This article, by Macer Hall, originally appeared in the Express.
Shaun Bailey has revealed his action plan to smash the "county lines" drug networks exporting crime and addiction around Britain.
In an exclusive interview with the Daily Express, the Tory candidate in next year’s London mayoral election calls for an all-out offensive against gangs who exploit children as young as 11 to spread the illegal trade from the capital to communities across the country. “The key thing is to let the police smash the rings. People need to go to jail,” Mr Bailey told the Daily Express. “People who are grooming children are almost paedophiles in my mind.”
Setting out new policy ideas that will be a key part of his manifesto in his bid for a term in charge of City Hall, the mayoral candidate calls for a “gold command” police chief to lead the fight against county lines gangs.
He urges the Government to update modern slavery legislation to better protect the vulnerable youngsters who are dragged into the dealers’ sinister web.
And he launches a scathing attack on current Labour mayor Sadiq Khan, claiming his soft-touch crime policies are allowing the vile drugs trade to flourish.
“Under Sadiq Khan, crime has become so bad in London we are now exporting it around the country,” the mayoral hopeful said.
“It is a public shame and a national scandal that our children are being exploited by gangs who are effectively using the same tactics as paedophiles.”
Mr Bailey set out his new policy ideas for tackling the menace of the “county lines” networks in an interview with the Daily Express in central London this week as his campaign for next May’s City Hall election - postponed for a year due to the coronavirus pandemic - goes on the offensive on law and order.
With 20 years as youth worker before entering politics, the 49-year-old Greater London Assembly speaks passionately about his own experience of seeing the effects on vulnerable children of “going country” and being sucked into the dark world of violence and intimidation.
Dealers hook youngsters into the networks - named after the mobile phone “lines” used to keep control over recruits - with promises of easy money. They then use threats of violence to force them into carrying large consignments of cannabis and other drugs on trains to supply local drugs markets in provincial communities.
“One of the most egregious things that used to happen is that you’d have a young person, really quite vulnerable, you’d be working with them and then they would go missing for two or three days. Then they would turn up again. You’d soon suspect they were ‘going country’, as we used to call it,” Mr Bailey said.
“It is my goal not only to make London safe but to make the rest of the country safe by breaking that supply of vulnerable young children.”
Mr Bailey argues that smashing the root of the county lines networks in London will help to cut drug-related crime including theft, robbery and violence across swathes of the UK.
“There are something like 280 county lines. They are country-wide. You hear stories of youngsters from London who end up in places like Newquay.
“County lines is a national scandal. We have children being groomed, recruited and forced to sell drugs.
“All the time this has been going on, Sadiq Khan has spent £3.7million on the problem but £57million on his public relations,” said Mr Bailey, who was a Downing Street adviser to former prime minister David Cameron.

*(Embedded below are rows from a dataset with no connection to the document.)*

Lemma settled_cleanup : keeps Component.settled VideoCall.cleanup.
Proof.
  intros w. unfold exec. rewrite VideoCall_cleanup_spec. simpl.
  unfold Component.settled; simpl.
  split; [exists []; symmetry; apply app_nil_r |].
  split; [eexists; split; [reflexivity | apply release_calls_not_creation] |].
  repeat split; auto.
  - destruct (signalingWs w) as [[u [] s] |]; reflexivity.
  - destruct (captionsWs w) as [[u [] s] |]; reflexivity.
Qed.

Lemma settled_toggle (k : TrackKind) (b : bool) :
  keeps Component.settled
    (modify (fun w =>
       set_localStream
         (option_map (map (WebRTCManager.set_enabled k b)) (localStream w)) w)).
Proof.
  apply keeps_modify. settled_leaf. intros H. rewrite H. reflexivity.
Qed.

Lemma settled_handle (room : string) (e : Component.Event) :
  keeps Component.settled (Component.handle room e).
Proof.
  destruct e as [[] | [] | [] error | [m | raw] | [c | raw] | [c |] | []
                 | state | b | b | |]; simpl Component.handle.
  - (* signalling socket opened *)
    apply (keeps_bind _ settled_trans); [apply settled_socket_state | intros _].
    apply (keeps_bind _ settled_trans);
      [apply settled_console_write | intros _; apply settled_sendSignaling].
  - apply (keeps_bind _ settled_trans);
      [apply settled_socket_state | intros _; apply settled_console_write].
  - apply (keeps_bind _ settled_trans);
      [apply settled_socket_state | intros _; apply settled_console_write].
  - apply (keeps_bind _ settled_trans);
      [apply settled_socket_state | intros _; apply settled_console_write].
  - apply settled_console_write.
  - apply settled_console_write.
  - (* a signalling frame *)
    intros w. apply confined_settled. unfold exec.
    rewrite signaling_message_json. apply confined_handleSignalingMessage.
  - intros w. apply settled_refl.
  - (* a caption *)
    apply keeps_modify. settled_leaf.
  - intros w. apply settled_refl.
  - apply settled_sendSignaling.
  - intros w. apply settled_refl.
  - (* a remote track, video element mounted *)
    unfold PeerConnectionEvents.remote_track, PeerConnectionEvents.ontrack,
      VideoCall.onTrack.
    apply (keeps_bind _ settled_trans); [apply keeps_modify; settled_leaf |].
    intros _.
    apply (keeps_bind _ settled_trans); [apply keeps_modify; settled_leaf |].
    intros _. apply keeps_modify. settled_leaf.
  - intros w. apply settled_refl.
  - apply settled_console_write.
  - apply settled_toggle.
  - apply settled_toggle.
  - apply settled_cleanup.
  - apply (keeps_bind _ settled_trans); [apply settled_cleanup | intros _].
    apply keeps_modify. settled_leaf.
Qed.

(** X14. Once a call is set up, no event makes or revives anything.
    Whatever events reach the component (socket events, frames, candidates,
    tracks, buttons, unmounting), in whatever order: the transcript only grows
    at the end; no socket and no peer connection is created, so the program
    attempts no reconnection; a peer connection or a local stream that was
    released stays released; and the sockets keep their URLs. *)
Theorem events_create_nothing
    (room : string) (events : list Component.Event) (w : World) :
  Component.settled w (run_events (map (Component.handle room) events) w).
Proof.
  apply (keeps_run_events _ settled_refl settled_trans).
  apply Forall_forall. intros h Hh. apply in_map_iff in Hh.
  destruct Hh as (e & <- & _). apply settled_handle.
Qed.

End Invariants.

(** ** The two indicators *)

Section Indicators.
Context {P : Platform}.

Lemma untouched_refl (w : World) : Component.indicators_untouched w w.
Proof. split; reflexivity. Qed.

He likens the ‘county lines’ bosses to the character Fagin, head of a gang of child pickpockets, in Charles Dickens’s Oliver Twist.
“It’s almost Faginesque. In the 21st Century in Britain, children are being scooped off the street by organised crime gangs and delivered countrywide. We need to do something about this, and we can,” he said.

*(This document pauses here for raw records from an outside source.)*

Lemma canonical_unique (m1 m2 : positive) (e1 e2 : Z) :
  bounded F32.prec F32.emax m1 e1 = true ->
  bounded F32.prec F32.emax m2 e2 = true ->
  Z.pos m1 * 2 ^ (e1 + 149) = Z.pos m2 * 2 ^ (e2 + 149) ->
  m1 = m2 /\ e1 = e2.
Proof.
  intros B1 B2 H. pose proof (compare_scaled m1 m2 e1 e2 B1 B2) as C.
  rewrite H, Z.compare_refl in C.
  destruct (Z.compare_spec e1 e2) as [E|E|E]; try discriminate C.
  split; [|exact E]. now apply Pos.compare_eq.
Qed.

(** Whole seconds are exact: for every whole number of seconds that a
    32-bit [millis()] can hold, [timeStamp] is that number, without any
    rounding error. *)
Theorem whole_seconds_are_exact (k : Z) :
  0 <= k -> 1000 * k < 2 ^ 32 ->
  timeStamp_of (1000 * k) = F32.of_Z k.
Proof.
  intros Hk Hlt. destruct k as [|q|q]; [reflexivity| |lia].
  destruct (1000 * Z.pos q) as [|p|p] eqn:Ep; try lia.
  set (d := Z.pos (digits2_pos q)).
  assert (Hd : d <= 24).
  { pose proof (digits2_pos_bounds q) as [L _]. fold d in L.
    destruct (Z.le_gt_cases d 24) as [G|G]; [exact G|]. exfalso.
    assert (2 ^ 24 <= 2 ^ (d - 1)) by (apply Z.pow_le_mono_r; lia).
    change (2 ^ 24) with 16777216 in *. change (2 ^ 32) with 4294967296 in *. lia. }
  assert (Hd0 : 0 < d) by (unfold d; lia).
  destruct (float_of_Z_pos q d eq_refl Hd) as (mc & Hc & Bc & Hmc).
  assert (Dc : Z.pos (digits2_pos mc) = 24).
  { destruct (bounded32 mc (d - 24) Bc) as (_ & D1 & D2).
    pose proof (digits2_pos_bounds q) as [L U]. fold d in L, U.
    apply digits_unique. rewrite Hmc. split.
    - replace (24 - 1) with ((d - 1) + (24 - d)) by lia.
      rewrite Z.pow_add_r by lia. apply Z.mul_le_mono_nonneg_r; [|exact L].
      apply Z.pow_nonneg; lia.
    - replace 24 with (d + (24 - d)) at 2 by lia.
      rewrite Z.pow_add_r by lia. apply Z.mul_lt_mono_pos_r; [|exact U].
      apply Z.pow_pos_nonneg; lia. }
  pose proof (digits2_pos_bounds mc) as Bm. rewrite Dc in Bm.
  change (2 ^ (24 - 1)) with (2 ^ 23) in Bm.
  destruct (timeStamp_faithful p (Z.pos mc) (d - 24) ltac:(lia) Bm ltac:(lia))
    as (m2 & e2 & R & B2 & E2 & Lo & Hi).
  assert (V : Z.pos mc * 2 ^ (d - 24 + 64) * 1000 = Z.pos p * 2 ^ 64).
  { rewrite <- Ep, Hmc.
    replace (2 ^ 64) with (2 ^ (24 - d) * 2 ^ (d - 24 + 64))
      by (rewrite <- Z.pow_add_r by lia; f_equal; lia).
    ring. }
  assert (Heq : Z.pos m2 * 2 ^ (e2 + 64) = Z.pos mc * 2 ^ (d - 24 + 64)).
  { apply Z.le_antisymm; [apply Hi | apply Lo]; lia. }
  destruct (canonical_unique m2 mc e2 (d - 24) B2 Bc) as [-> ->].
  - replace (e2 + 149) with (e2 + 64 + 85) by lia.
    replace (d - 24 + 149) with (d - 24 + 64 + 85) by lia.
    rewrite (Z.pow_add_r 2 (e2 + 64) 85), (Z.pow_add_r 2 (d - 24 + 64) 85) by lia.
    rewrite !Z.mul_assoc, Heq. reflexivity.
  - rewrite R, Hc. reflexivity.
Qed.

Lemma whole_seconds_are_exact_witness : timeStamp_of (1000 * 42) = F32.of_Z 42.
Proof.
  apply (whole_seconds_are_exact 42); [discriminate | reflexivity].
Defined.


Lemma telnet_filter_plain (payload : list byte) :
  ~ In xff payload -> telnet_filter payload = payload.
Proof.
  induction payload as [|b rest IH]; intro H; [reflexivity|]. simpl.
  destruct (Byte.eqb b xff) eqn:E.
  - exfalso. apply H. left. symmetry. now apply Byte.byte_dec_bl.
  - f_equal. apply IH. intro Hin. apply H. now right.
Qed.

Lemma telnet_filter_negotiation (options : list (byte * byte)) (payload : list byte) :
  telnet_filter (negotiation options ++ payload) = telnet_filter payload.
Proof.
  induction options as [|[c o] options IH]; [reflexivity|].
  unfold negotiation in *; simpl. exact IH.
Qed.

(** A telnet client's negotiation at the start of a session is stripped and
    the payload behind it is forwarded whole: with any number of three-byte
    IAC sequences followed by payload without 0xFF in the socket, the
    decoder receives exactly the payload. *)
Theorem negotiation_is_stripped
    (options : list (byte * byte)) (payload : list byte) (es : list Pass) (s : State) :
  rx s = negotiation options ++ payload ->
  ~ In xff payload ->
  Forall no_arrival es ->
  (List.length (rx s) <= List.length es)%nat ->
  written (passes es s) = written s ++ payload /\ rx (passes es s) = [].
Proof.
  intros Hrx Hp Hes Hlen. destruct (passes_drain es s Hes Hlen) as [Hw Hr].
  split; [|exact Hr].
  now rewrite Hw, Hrx, telnet_filter_negotiation, telnet_filter_plain.
Qed.

Lemma negotiation_is_stripped_witness :
  written (passes [idle_pass []; idle_pass []; idle_pass []; idle_pass []]
             (receive [xff; xfb; x01; "1"%byte] initial))
  = written (receive [xff; xfb; x01; "1"%byte] initial) ++ ["1"%byte] /\
  rx (passes [idle_pass []; idle_pass []; idle_pass []; idle_pass []]
        (receive [xff; xfb; x01; "1"%byte] initial)) = [].
Proof.
  apply (negotiation_is_stripped [(xfb, x01)] ["1"%byte]
           [idle_pass []; idle_pass []; idle_pass []; idle_pass []]
           (receive [xff; xfb; x01; "1"%byte] initial)).
  - reflexivity.
  - intros [H|H]; [discriminate H | exact H].
  - repeat constructor.
  - simpl. lia.
Defined.

(** An overflow is reported only in a pass whose poll returned true: such a
    pass prints the notice if the flag is set and leaves the flag clear; a
    pass whose poll returned false prints no notice and leaves a set flag
    set. *)
Theorem overflow_waits_for_data (e : Pass) (s : State) :
  overflow_count (tx (pass e s))
  = (overflow_count (tx s)
     + if p_ret (poll e) && (bufferOverflow s || p_overflow (poll e)) then 1 else 0)%nat /\
  bufferOverflow (pass e s)
  = if p_ret (poll e) then false else bufferOverflow s || p_overflow (poll e).
Proof.
  rewrite pass_spec; cbn [tx bufferOverflow]. split; [|reflexivity].
  unfold overflow_count. rewrite !count_lit_app.
  fold (overflow_count (greet_items s)) (overflow_count (keybus_items e s)).
  now rewrite greet_items_overflow, keybus_items_overflow.
Qed.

Mr Bailey’s proposals for tackling the county lines gangs is a dedicated multi-agency unit headed by a “gold command” senior police chief.
And he believes the Modern Slavery Act introduced under former Tory prime minister Theresa May needs to be updated to ensure children carrying drugs are intentified as victims in need of protection rather than offenders.
Such an approach would reduce time wasted on prosecuting vulnerable minors and free police to concentrate on hunting the ringleaders, he says.
Mr Bailey believes more can be one to make parents and teachers aware of signs that youngsters are being ensnared into drug gangs. He has discussed his proposals with Home Secretary Priti Patel and the Children’s Society.
He says Mr Khan’s £3.7million Rescue and Response initiative to support children affected by county lines has only helped a fraction of those involved.
“I want to start a safeguarding unit to bring together all of the agencies that can disrupt county lines operations, anything from youth workers to parents to social workers to the police.
“I want to give it a gold commander, because the police are very good if you give them a clear task.
“You need a mayor who is prepared to spend money on police officers not press officers. You need a mayor who is prepared to show some leadership when it comes to crime.”
Mr Bailey accused his Labour rival Mr Khan of failing to back to the police out of a desire to pander to the Left.
“He is trying to look woke,” he said.
“When a police force is cowed, the criminals become emboldened. Sadiq Khan’s approach to policing in London has given criminals carte blanche to do as they please.
“Even in lockdown, we’ve had astounding levels of crime."
Mr Bailey argues that Mr Khan’s failure to unequivocally back the Metropolitan Police both vocally and with adequate funding has allowed crime to surge in the capital since succeeding Boris Johnson as mayor nearly five years ago.